(* ===== verification/Codec.v ===== *)
(** The wire encoding of values and sections: [common/encode.cc] and
    [common/decode.cc], with the [SimpleSection] of [common/section.h].

    A decoder reads from a [DTCBinary] and moves it; it is a state-and-error
    computation over the reader, so that the reader a failing decoder leaves behind
    is the one the source leaves. An encoder is the list of the bytes it writes. *)
From Stdlib Require Import ZArith Lia.
From stdpp Require Import base list numbers gmap.
From S2P Require Import Prelude Value.
Local Open Scope Z_scope.

(** ** Error codes ([common/buffer_error.h]) *)
Definition EC_ERROR_BASE := 2000.
Definition EC_BAD_COMMAND := 2001.
Definition EC_MISSING_SECTION := 2002.
Definition EC_EXTRA_SECTION := 2003.
Definition EC_DUPLICATE_TAG := 2004.
Definition EC_DUPLICATE_FIELD := 2005.
Definition EC_BAD_SECTION_LENGTH := 2006.
Definition EC_BAD_VALUE_LENGTH := 2007.
Definition EC_BAD_STRING_VALUE := 2008.
Definition EC_BAD_FLOAT_VALUE := 2009.
Definition EC_BAD_FIELD_NUM := 2010.
Definition EC_EXTRA_SECTION_DATA := 2011.
Definition EC_BAD_VALUE_TYPE := 2012.
Definition EC_BAD_OPERATOR := 2013.
Definition EC_BAD_FIELD_ID := 2014.
Definition EC_BAD_FIELD_NAME := 2015.

(** ** Readers *)

Definition rd (A : Type) : Type := DTCBinary -> outcome A * DTCBinary.

Definition rret {A} (a : A) : rd A := fun b => (Ok a, b).
Definition rerr {A} (c : Z) : rd A := fun b => (Err c, b).
Definition rfault {A} : rd A := fun b => (Fault, b).
Definition rbind {A B} (m : rd A) (f : A -> rd B) : rd B := fun b =>
  match m b with
  | (Ok a, b) => f a b
  | (Err c, b) => (Err c, b)
  | (Fault, b) => (Fault, b)
  end.
Definition rlift {A} (o : outcome A) : rd A := fun b => (o, b).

- TASK TO CARRY OUT
Among the entries above, copy exactly only the lines starting with the one containing "Definition EC_MISSING_SECTION := 2002." and going through the one containing "(** ** Readers *)", both ends included.

- WORKED SOLUTION
Definition EC_MISSING_SECTION := 2002.
Definition EC_EXTRA_SECTION := 2003.
Definition EC_DUPLICATE_TAG := 2004.
Definition EC_DUPLICATE_FIELD := 2005.
Definition EC_BAD_SECTION_LENGTH := 2006.
Definition EC_BAD_VALUE_LENGTH := 2007.
Definition EC_BAD_STRING_VALUE := 2008.
Definition EC_BAD_FLOAT_VALUE := 2009.
Definition EC_BAD_FIELD_NUM := 2010.
Definition EC_EXTRA_SECTION_DATA := 2011.
Definition EC_BAD_VALUE_TYPE := 2012.
Definition EC_BAD_OPERATOR := 2013.
Definition EC_BAD_FIELD_ID := 2014.
Definition EC_BAD_FIELD_NAME := 2015.

(** ** Readers *)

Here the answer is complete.